How does this relate to the rule I'm aware of which limits superannuation contributions to 15% of salary irrespective of age, plus any contributions made by the employer? As far as I'm aware that was still current long after 1988. Or does the above rule in effect place a limit on employer contributions?. Any stakeholder stuff would be in addition, of course.

Reply to
Ronald Raygun

"Ronald Raygun" wrote

The 15% still applies, but that is for occupational schemes (the main limits here are usually on the benefits, eg 2/3's of final salary).

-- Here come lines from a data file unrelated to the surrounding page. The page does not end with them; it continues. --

(** C5. When [rsq > 0] no division of [evalForceAndEnergy] has a zero
    divisor: the guarded run never takes its error branch and returns
    what the unguarded run returns. *)
Theorem divisions_have_nonzero_divisors e fd pe shift :
  (lit 0 <? rsq e) = true ->
  evalForceAndEnergy_checked e fd pe shift
  = Some (evalForceAndEnergy e fd pe shift).
Proof using pos_nonzero pos_lt_pos.
  intros Hpos.
  unfold evalForceAndEnergy_checked, evalForceAndEnergy, checked_div.
  destruct (rsq e <? rcutsq e) eqn:Hlt; cbn [andb]; [| reflexivity].
  destruct (lj1 e !=? lit 0); [| reflexivity].
  rewrite (pos_nonzero _ Hpos). cbn.
  destruct shift; cbn; [| reflexivity].
  rewrite (pos_nonzero _ (pos_lt_pos _ _ Hpos Hlt)). reflexivity.
Qed.

End Comparisons.
End EveryBuild.

(** ** The comparison laws in IEEE formats *)

(** On [spec_float], whatever the precision. *)
Module SpecFloatLaws.

Lemma SF_pos_nonzero (a : spec_float) :
  SFltb (S754_zero false) a = true -> SFeqb a (S754_zero false) = false.
Proof.
  destruct a as [s|s| |s m e]; cbn; try discriminate; try reflexivity.
  all: destruct s; cbn; try discriminate; reflexivity.
Qed.

Lemma SF_pos_lt_pos (a b : spec_float) :
  SFltb (S754_zero false) a = true -> SFltb a b = true ->
  SFltb (S754_zero false) b = true.
Proof.
  destruct a as [s|s| |s m e]; cbn; try discriminate;
    destruct s; cbn; try discriminate;
    destruct b as [s'|s'| |s' m' e']; cbn; try discriminate;
    try destruct s'; cbn; try discriminate; reflexivity.
Qed.
End SpecFloatLaws.
(** * Sidetree: the IPFS content store client and the DID document key lookup

    A shallow embedding of [src/lib/ipfs/IpfsStorage.ts] and
    [src/lib/core/versions/latest/DidDocument.ts], with the properties the
    specification states about them.

    Conventions.
    - A JavaScript value of type [T | undefined] is an [option T].
    - A [Buffer] is a list of bytes, [byteLength] its length.
    - Sizes and durations are integers ([Z]).
    - An [async] method is a computation in the [Async] monad below: it
      records the remote calls it issues, in order, and ends by returning a
      value, by throwing, or by never settling. *)

From Stdlib Require Import ZArith Lia.
From stdpp Require Import base list strings gmap.

Local Open Scope Z_scope.

(** ** Values shared by the two files *)

Definition Error : Type := string.
Definition Buffer : Type := list Byte.byte.

Definition byteLength (chunk : Buffer) : Z := Z.of_nat (length chunk).

(** [Buffer.concat(chunks)]. *)
Definition Buffer_concat (chunks : list Buffer) : Buffer := concat chunks.

(** ** Asynchronous computations with a record of remote calls *)

(** The remote calls [IpfsStorage] issues against its node. *)
Inductive Event : Type :=
  | StatCall (hash : string)
  | CatCall (hash : string)
  | NextCall
  | PinAddCall (hash : string).

#[global] Instance Event_eq_dec : EqDecision Event.
Proof. solve_decision. Defined.

(** How an awaited computation ends. *)
Inductive Outcome (A : Type) : Type :=
  | Returns (a : A)
  | Throws (e : Error)
  | Hangs.
Arguments Returns {A} a.
Arguments Throws {A} e.
Arguments Hangs {A}.

Record Async (A : Type) : Type := mkAsync {
  trace : list Event;
  outcome : Outcome A
}.
Arguments mkAsync {A} trace outcome.
Arguments trace {A} _.
Arguments outcome {A} _.

#[global] Instance Async_ret : MRet Async := λ A a, mkAsync [] (Returns a).

#[global] Instance Async_bind : MBind Async := λ A B k m,
  match outcome m with
  | Returns a => mkAsync (trace m ++ trace (k a)) (outcome (k a))
  | Throws e => mkAsync (trace m) (Throws e)
  | Hangs => mkAsync (trace m) Hangs
  end.

Definition throw {A : Type} (e : Error) : Async A := mkAsync [] (Throws e).

(** [await] of a remote call that is not raced against a deadline: the call is
    recorded and whatever it does is what the caller sees. *)
Definition await_call {A : Type} (ev : Event) (o : Outcome A) : Async A :=
  mkAsync [ev] o.

(** A remote call that is raced against a deadline is recorded the same way;
    what the race yields is read off separately. *)
Definition issue (ev : Event) : Async unit := mkAsync [ev] (Returns ()).

(** [try { body } catch (e) { handler e }]. *)
Definition try_catch {A : Type} (body : Async A) (handler : Error → Async A) : Async A :=
  match outcome body with
  | Throws e => mkAsync (trace body ++ trace (handler e)) (outcome (handler e))
  | _ => body
  end.

(** ** The remote store node, as [IpfsStorage] sees it *)

(** What [await AsyncTimeout.timeoutAsyncCall(operation, duration)] can do:
    throw, or return a wrapper whose [result] field is read by the caller.
    [AsyncTimeout] itself is not part of the two files; every property of
    [read] below holds whatever the guard does among these. *)
Inductive Guarded (T : Type) : Type :=
  | Rejected (error : Error)
  | Resolved (result : option T).
Arguments Rejected {T} error.
Arguments Resolved {T} result.

(** The object metadata returned by [node.object.stat]. *)
Record Stat : Type := mkStat { DataSize : option Z }.

(** One step of the iterator returned by [node.cat]. *)
Record IteratorResult : Type := mkIteratorResult {
  value : option Buffer;
  done : bool
}.

(** The node of one client. Each deadline-guarded call takes the duration of
    its guard and answers with what the guard yields for it.
    - [object_stat hash d]: [timeoutAsyncCall(node.object.stat(hash), d)].
    - [cat hash]: [node.cat(hash)] throws, or gives an iterator whose
      successive [timeoutAsyncCall(iterator.next(), d)] are listed; a finished
      iterator answers every further [next()] with [{value: undefined, done: true}].
    - [pin_add hash]: [await node.pin.add(hash)], which no deadline guards. *)
Record IPFS : Type := mkIPFS {
  object_stat : string → Z → Guarded Stat;
  cat : string → Error + list (Z → Guarded IteratorResult);
  pin_add : string → Outcome unit
}.

Definition finished : Z → Guarded IteratorResult :=
  λ _, Resolved (Some {| value := None; done := true |}).

(** ** [FetchResult] *)

Inductive FetchResultCode : Type :=
  | Success
  | NotFound
  | MaxSizeExceeded
  | NotAFile.

#[global] Instance FetchResultCode_eq_dec : EqDecision FetchResultCode.
Proof. solve_decision. Defined.

Record FetchResult : Type := mkFetchResult {
  code : FetchResultCode;
  content : option Buffer
}.

(** The object literal [{ code: c }]. *)
Definition code_only (c : FetchResultCode) : FetchResult :=
  {| code := c; content := None |}.

(** ** [IpfsStorage.read] and [IpfsStorage.fetchContent] *)

Module IpfsStorage.

Definition timeoutDuration : Z := 10000.

(** The locals of [fetchContent] that its loop updates. *)
Record Locals : Type := mkLocals {
  bufferChunks : list Buffer;
  currentContentSize : Z
}.

(** The locals as lines 94 and 95 initialise them. *)
Definition fresh_locals : Locals := {| bufferChunks := []; currentContentSize := 0 |}.

Section Read.

(** [this.node], as the calls [read] makes on it answer. *)
Variable node : IPFS.

(** One pass through the body of the [do ... while (!result.done)] loop,
    lines 103 to 117. [again] is the rest of the loop. The pass ends with
    [Some r] when the body executes [return r], with [None] when the loop
    condition ends the loop. *)
Definition iteration (next : Z → Guarded IteratorResult) (maxSizeInBytes : Z)
    (again : Locals → Async (option FetchResult * Locals)) (l : Locals)
    : Async (option FetchResult * Locals) :=
  issue NextCall ;;
  match next timeoutDuration with
  | Rejected e => throw e
  | Resolved None => mret (Some (code_only NotFound), l)
  | Resolved (Some result) =>
      match value result with
      | Some chunk =>
          let currentContentSize' := currentContentSize l + byteLength chunk in
          if maxSizeInBytes <? currentContentSize' then
            mret (Some (code_only MaxSizeExceeded),
                  {| bufferChunks := bufferChunks l;
                     currentContentSize := currentContentSize' |})
          else
            let l' := {| bufferChunks := bufferChunks l ++ [chunk];
                         currentContentSize := currentContentSize' |} in
            if done result then mret (None, l') else again l'
      | None => if done result then mret (None, l) else again l
      end
  end.
(** C2, as the code has it.  A second call with the same arguments returns
    the result of the first and leaves the session as it was, so that no
    request is sent, whatever the service would answer by then (the
    second call is made with an arbitrary service [client']), provided
    the first call was answered by the input guard or from the cache, or
    ran its [try] block to the end other than through the early return of
    [ai_regulatory_tracking]. *)
Theorem second_call_served_from_cache {rt : Runtime} (client client' : service)
    (seed : option Z) (a : analysis) (s s1 : session) (r : value) :
  perform client seed a s = (Returns r, s1) →
  rejected a = true ∨
  is_Some (ai_analysis_cache s !! cache_key_of a) ∨
  (try_block client seed a s = (Returns r, s1) ∧ ¬ early_shape a r) →
  perform client' seed a s1 = (Returns r, s1).
Proof.
  intros Hfirst Hsettled.
  rewrite perform_unfold in Hfirst. rewrite perform_unfold.
  destruct (rejected a); [by injection Hfirst as <- <- |].
  destruct (ai_analysis_cache s !! cache_key_of a) as [hit |] eqn:Hhit.
  { injection Hfirst as <- <-. by rewrite Hhit. }
  destruct Hsettled as [Hguard | [[hit Hhit'] | [Hrun Hlate]]]; try discriminate.
  by rewrite (try_block_stored client seed a s r s1 Hrun Hlate).
Qed.

Lemma second_call_served_from_cache_witness :
  let t := "Regulation (EU) 2016/679 of the European Parliament and of the Council" in
  let answer := VDict [("overall_confidence", VFloat 0.9)] in
  let unreachable := Stub.until 0 (Stub.always answer) in
  let after_first :=
    {| ai_analysis_cache :=
         <[cache_key_of (rt := Stub.runtime) (Comprehensive t) := answer]> ∅;
       sent := [comprehensive_request t] |} in
  perform (rt := Stub.runtime) unreachable None (Comprehensive t) after_first
    = (Returns answer, after_first).
Proof.
  intros t answer unreachable after_first.
  apply (second_call_served_from_cache (rt := Stub.runtime) (Stub.always answer)
           unreachable None (Comprehensive t) Stub.fresh after_first answer).
  - reflexivity.
  - right. right. split; [reflexivity | simpl; tauto].
Defined.
(** * ikpy: inverse kinematics by bound-constrained optimisation

    A shallow embedding of [src/ikpy/inverse_kinematics.py] and the
    properties of its objective construction and solver driving.

    Floating-point numbers are idealised as the real numbers of the
    Standard Library; numpy arrays of rank one are lists, arrays of rank two
    are lists of rows.  Arrays that the program shares by reference
    ([starting_nodes_angles], the arrays built by [chain.active_to_full])
    live in a heap, so that the starting configuration being left alone is
    a statement about the program and not about the notation. *)

From Stdlib Require Import Reals Lra String ZArith Lia Bool Arith List.
Import ListNotations.

Local Open Scope R_scope.

(** ** numpy: the array operations the module uses *)

Module Numpy.

(** The exceptions that reach the caller of the solver. *)
Inductive Exn : Type :=
| ValueError (msg : string)
| OptimizationFailure (msg : string).

Definition broadcast_error : Exn :=
  ValueError "operands could not be broadcast together".

(** [a - b] on arrays of rank one: elementwise on equal shapes, an array
    of one element is stretched over the other operand, any other pair of
    shapes raises [ValueError]. *)
Definition np_sub (a b : list R) : Exn + list R :=
  if Nat.eqb (length a) (length b) then
    inr (map (fun p => fst p - snd p) (combine a b))
  else
    match a, b with
    | [a0], _ => inr (map (fun bi => a0 - bi) b)
    | _, [b0] => inr (map (fun ai => ai - b0) a)
    | _, _ => inl broadcast_error
    end.

(** Rows of a rank-two operand, paired by the same stretching rule. *)
Fixpoint sub_rows (a b : list (list R)) : Exn + list (list R) :=
  match a, b with
  | [], [] => inr []
  | ra :: a', rb :: b' =>
      match np_sub ra rb, sub_rows a' b' with
      | inr r, inr rest => inr (r :: rest)
      | inl e, _ => inl e
      | _, inl e => inl e
      end
  | _, _ => inl broadcast_error
  end.

(** [a - b] on arrays of rank two. *)
Definition np_sub2 (a b : list (list R)) : Exn + list (list R) :=
  if Nat.eqb (length a) (length b) then sub_rows a b
  else
    match a, b with
    | [ra], _ => sub_rows (map (fun _ => ra) b) b
    | _, [rb] => sub_rows a (map (fun _ => rb) a)
    | _, _ => inl broadcast_error
    end.

Definition sum_sq (v : list R) : R :=
  fold_right (fun x acc => x * x + acc) 0 v.

(** [np.linalg.norm] with its default order: the 2-norm of a vector. *)
Definition norm (v : list R) : R := sqrt (sum_sq v).

(** [np.linalg.norm] with its default order on a matrix: Frobenius. *)
Definition norm_fro (m : list (list R)) : R := sqrt (sum_sq (concat m)).

(** An array of rank one or two, as the orientation slices are. *)
Inductive NdArray : Type :=
| Arr1 (v : list R)
| Arr2 (rows : list (list R)).

Definition nd_sub (a b : NdArray) : Exn + NdArray :=
  match a, b with
  | Arr1 u, Arr1 v =>
      match np_sub u v with inr r => inr (Arr1 r) | inl e => inl e end
  | Arr2 m, Arr2 n =>
      match np_sub2 m n with inr r => inr (Arr2 r) | inl e => inl e end
  | Arr1 u, Arr2 n =>
      match np_sub2 [u] n with inr r => inr (Arr2 r) | inl e => inl e end
  | Arr2 m, Arr1 v =>
      match np_sub2 m [v] with inr r => inr (Arr2 r) | inl e => inl e end
  end.

Definition nd_norm (a : NdArray) : R :=
  match a with
  | Arr1 v => norm v
  | Arr2 m => norm_fro m
  end.

End Numpy.
Import Numpy.

(** ** Poses: 4x4 homogeneous transforms *)

Module Pose.

Record Row4 : Type := mkRow { e0 : R; e1 : R; e2 : R; e3 : R }.
Record Mat4 : Type := mkMat { row0 : Row4; row1 : Row4; row2 : Row4; row3 : Row4 }.

(** Entry [j] of a row; the last column is [3], written [-1] in the
    source. *)
Definition entry (j : nat) (r : Row4) : R :=
  match j with
  | O => e0 r
  | 1%nat => e1 r
  | 2%nat => e2 r
  | _ => e3 r
  end.

(** [m[:3, j]] *)
Definition slice_col (m : Mat4) (j : nat) : list R :=
  [entry j (row0 m); entry j (row1 m); entry j (row2 m)].

(** [m[:3, :3]] *)
Definition slice_rot (m : Mat4) : list (list R) :=
  map (fun r => [e0 r; e1 r; e2 r]) [row0 m; row1 m; row2 m].

End Pose.
Import Pose.

(** ** Effects: a heap of shared arrays, a log of collaborator calls,
       exceptions *)

Module Effects.

Definition ref : Type := nat.

(** One bound pair of a link; [None] is the open side of an interval. *)
Definition Bounds : Type := (option R * option R)%type.

(** What is observable from outside: each call of the forward-kinematics
    collaborator with the joint vector it receives, the call of the
    optimizer with its initial guess, bounds and iteration cap, each
    evaluation of the objective that the optimizer asks for, and the
    diagnostic that carries the iteration count. *)
Inductive Event : Type :=
| EvForwardKinematics (joints : list R)
| EvMinimize (x0 : list R) (bounds : list Bounds) (maxiter : option Z)
| EvObjective (x : list R)
| EvLogInfo (nit : Z).

Record World : Type := mkWorld { heap : list (list R); events : list Event }.

Definition M (A : Type) : Type := World -> (Exn + A) * World.

Definition ret {A} (a : A) : M A := fun w => (inr a, w).

Definition bind {A B} (m : M A) (f : A -> M B) : M B :=
  fun w =>
    match m w with
    | (inr a, w') => f a w'
    | (inl e, w') => (inl e, w')
    end.

Definition raise {A} (e : Exn) : M A := fun w => (inl e, w).

Definition lift {A} (r : Exn + A) : M A := fun w => (r, w).

Definition emit (e : Event) : M unit :=
  fun w => (inr tt, mkWorld (heap w) (events w ++ [e])).

(** The contents of an array. *)
Definition read (r : ref) : M (list R) :=
  fun w => (inr (nth r (heap w) []), w).

(** A new array with the given contents. *)
Definition alloc (v : list R) : M ref :=
  fun w => (inr (length (heap w)), mkWorld (heap w ++ [v]) (events w)).

Fixpoint set_nth {A} (n : nat) (v : A) (l : list A) : list A :=
  match l, n with
  | [], _ => []
  | _ :: l', O => v :: l'
  | a :: l', S n' => a :: set_nth n' v l'
  end.

(** Overwrite an array in place. *)
Definition write (r : ref) (v : list R) : M unit :=
  fun w => (inr tt, mkWorld (set_nth r v (heap w)) (events w)).

End Effects.
Import Effects.

Declare Scope ik_scope.
Delimit Scope ik_scope with ik.
Notation "x <- m ;; k" := (bind m (fun x => k))
  (at level 61, m at next level, right associativity) : ik_scope.
Notation "m ;;; k" := (bind m (fun _ => k))
  (at level 61, right associativity) : ik_scope.
Local Open Scope ik_scope.

(** ** The kinematic chain *)

Module ChainModel.

(** Modelled from the spec: the link class is not part of the reviewed
    source.  A link carries an angle bound pair and a flag that says
    whether it is active. *)
Record Link : Type := mkLink { bounds : Bounds; is_active : bool }.

(** Modelled from the spec: the chain class is not part of the reviewed
    source.  A chain is an ordered sequence of links plus the index of the
    first active link, and owns the forward kinematics, a function of the
    joint vector alone. *)
Record Chain : Type := mkChain {
  links : list Link;
  first_active_joint : nat;
  fk : list R -> Mat4
}.

Definition active_links_mask (c : Chain) : list bool :=
  map is_active (links c).

(** Keep the entries whose flag is set, in order. *)
Fixpoint compress {A} (mask : list bool) (l : list A) : list A :=
  match mask, l with
  | true :: mask', a :: l' => a :: compress mask' l'
  | false :: mask', _ :: l' => compress mask' l'
  | _, _ => []
  end.

(** Replace the entries whose flag is set by the given values, in order;
    entries for which no value is left are kept. *)
Fixpoint place_values {A} (mask : list bool) (vals full : list A) : list A :=
  match full, mask with
  | f :: full', true :: mask' =>
      match vals with
      | v :: vals' => v :: place_values mask' vals' full'
      | [] => f :: place_values mask' [] full'
      end
  | f :: full', false :: mask' => f :: place_values mask' vals full'
  | _, _ => full
  end.

(** Modelled from the spec: [chain.active_from_full] lives in the chain
    module, which is not part of the reviewed source.  The spec's [reduce]
    drops all non-active entries and preserves the order of the others; it
    is applied to joint vectors and to the list of bound pairs alike. *)
Definition active_from_full {A} (c : Chain) (full : list A) : list A :=
  compress (active_links_mask c) full.

(** The value that the merge of an active vector into a full vector has. *)
Definition merge_values (c : Chain) (active full : list R) : list R :=
  place_values (active_links_mask c) active full.

(** Modelled from the spec: [chain.active_to_full] lives in the chain
    module, which is not part of the reviewed source.  The spec's [merge]
    produces a full vector identical to the given one except that
    active-link positions are replaced, in order, by the active values, and
    does not mutate its input: a copy is allocated and the copy is
    overwritten. *)
Definition active_to_full (c : Chain) (active : list R) (initial : ref) : M ref :=
  full <- read initial ;;
  copy <- alloc full ;;
  write copy (merge_values c active full) ;;;
  ret copy.

(** [chain.forward_kinematics(y)]: the collaborator reads the array and
    returns the pose; the call is logged. *)
Definition forward_kinematics (c : Chain) (y : ref) : M Mat4 :=
  joints <- read y ;;
  emit (EvForwardKinematics joints) ;;;
  ret (fk c joints).

End ChainModel.
Import ChainModel.

(** ** The external optimizer *)

Module Optimizer.

(** [res.x] and [res.nit] of the optimizer's result. *)
Record OptimizeResult : Type := mkResult { res_x : list R; res_nit : Z }.

(** The optimizer is a black box that can do three things: ask for the
    objective's value at a point and go on from the answer, return a
    result, or fail.  Every run is finite. *)
Inductive Strategy : Type :=
| Query (x : list R) (k : R -> Strategy)
| Done (res : OptimizeResult)
| Fail (msg : string).

(** [scipy.optimize.minimize(objective, x0, method='L-BFGS-B',
    bounds=..., options=...)] as the strategy it follows for the given
    initial guess, bounds and iteration cap. *)
Definition Minimizer : Type := list R -> list Bounds -> option Z -> Strategy.

(** Running a strategy against the objective: an exception of the objective
    propagates through the optimizer unchanged. *)
Fixpoint run_strategy (objective : list R -> M R) (s : Strategy) : M OptimizeResult :=
  match s with
  | Query x k =>
      emit (EvObjective x) ;;;
      v <- objective x ;;
      run_strategy objective (k v)
  | Done res => ret res
  | Fail msg => raise (OptimizationFailure msg)
  end.

End Optimizer.
Import Optimizer.

(** ** inverse_kinematics.py *)

Module InverseKinematics.

Definition ORIENTATION_COEFF : R := 1.
(** The monthly table of data and a catalog that are not empty: one row per
    group, in the order of the groups. *)
Lemma mensual_desplegado (consumo_df : list (Consumo F)) (tarifas_df : list (Tarifa.t F))
  (kv kp : F) :
  consumo_df <> [] -> tarifas_df <> [] ->
  let df := clasificado consumo_df in
  exists resultados,
    Forall2 (fun grupo x => mejor_del_grupo tarifas_df kv kp grupo = Ok x)
            (groupby_anio_mes df) resultados
    /\ calcular_mejor_tarifa_por_mes consumo_df tarifas_df kv kp
       = Ok (map (fila_mejor_de df) resultados).
Proof.
  intros Hc Ht df.
  assert (Hdf : df <> []).
  { unfold df, clasificado. intros E. apply map_eq_nil in E. congruence. }
  destruct (para_cada_total (mejor_del_grupo tarifas_df kv kp) (groupby_anio_mes df))
    as [resultados Eres].
  { intros [k g] _.
    destruct (mejor_del_grupo_fila kv kp k g Ht) as [t [_ E]]. eauto. }
  exists resultados.
  pose proof (proj1 (para_cada_Forall2 _ _ _) Eres) as HF2.
  split; [exact HF2|].
  unfold calcular_mejor_tarifa_por_mes.
  rewrite con_periodo_ok. simpl bind. fold df. rewrite Eres. simpl bind.
  assert (Hkeys : map (fun x : Mes.fila F * KpisAhorro F =>
                         (Mes.anio (fst x), Mes.mes (fst x))) resultados
                  = map fst (groupby_anio_mes df)).
  { apply Forall2_map_eq. eapply Forall2_impl; [|exact HF2].
    intros grupo x E. now apply mejor_del_grupo_clave in E. }
  assert (Hsort : sort_values_anio_mes
                    (fun r : Mes.fila F * KpisAhorro F => (Mes.anio (fst r), Mes.mes (fst r)))
                    resultados = resultados).
  { apply sort_values_anio_mes_id.
    apply (@StronglySorted_map_inv _ _ clave_lt
             (fun x : Mes.fila F * KpisAhorro F => (Mes.anio (fst x), Mes.mes (fst x)))).
    rewrite Hkeys. unfold groupby_anio_mes. rewrite map_map. simpl.
    rewrite map_id. apply claves_sorted. }
  assert (Hres : resultados <> []).
  { intros ->. inversion HF2 as [E0|]. symmetry in E0.
    now apply groupby_anio_mes_no_vacio in E0. }
  rewrite (match_no_vacio _ _ Hres).
  rewrite Hsort, anadir_pct_energia_potencia_Ok. unfold bind at 1.
  rewrite (para_cada_Ok _ (fun row : Mes.fila F * KpisAhorro F * PctCoste F =>
                             snd (fila_mejor_de df (fst row))))
    by (intros row; apply distribucion_del_mes_Ok).
  unfold bind. rewrite combine_map_r, map_map. reflexivity.
Qed.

The varying rates starting at 17.5% mentioned in this thread are for personal pensions (the main limits here being on the contributions rather than benefits) - different "kettle-of-fish"! :-(

Reply to
Tim

The above applies to personal pensions, not company pensions. The limit is

15% of remuneration (which can be greater than mere salary), in accordance with section 592(8) ICTA 1988 :

"(8) [Subject to subsection (8A) below,]1 the amount allowed to be deducted by virtue of subsection (7) above in respect of contributions paid by an employee in a year of assessment (whether under a single scheme or under two or more schemes) shall not exceed 15 per cent, or such higher percentage as the Board may in a particular case prescribe, of his remuneration for that year."

Salary/bonus sacrifice can be an option to increase pension contributions.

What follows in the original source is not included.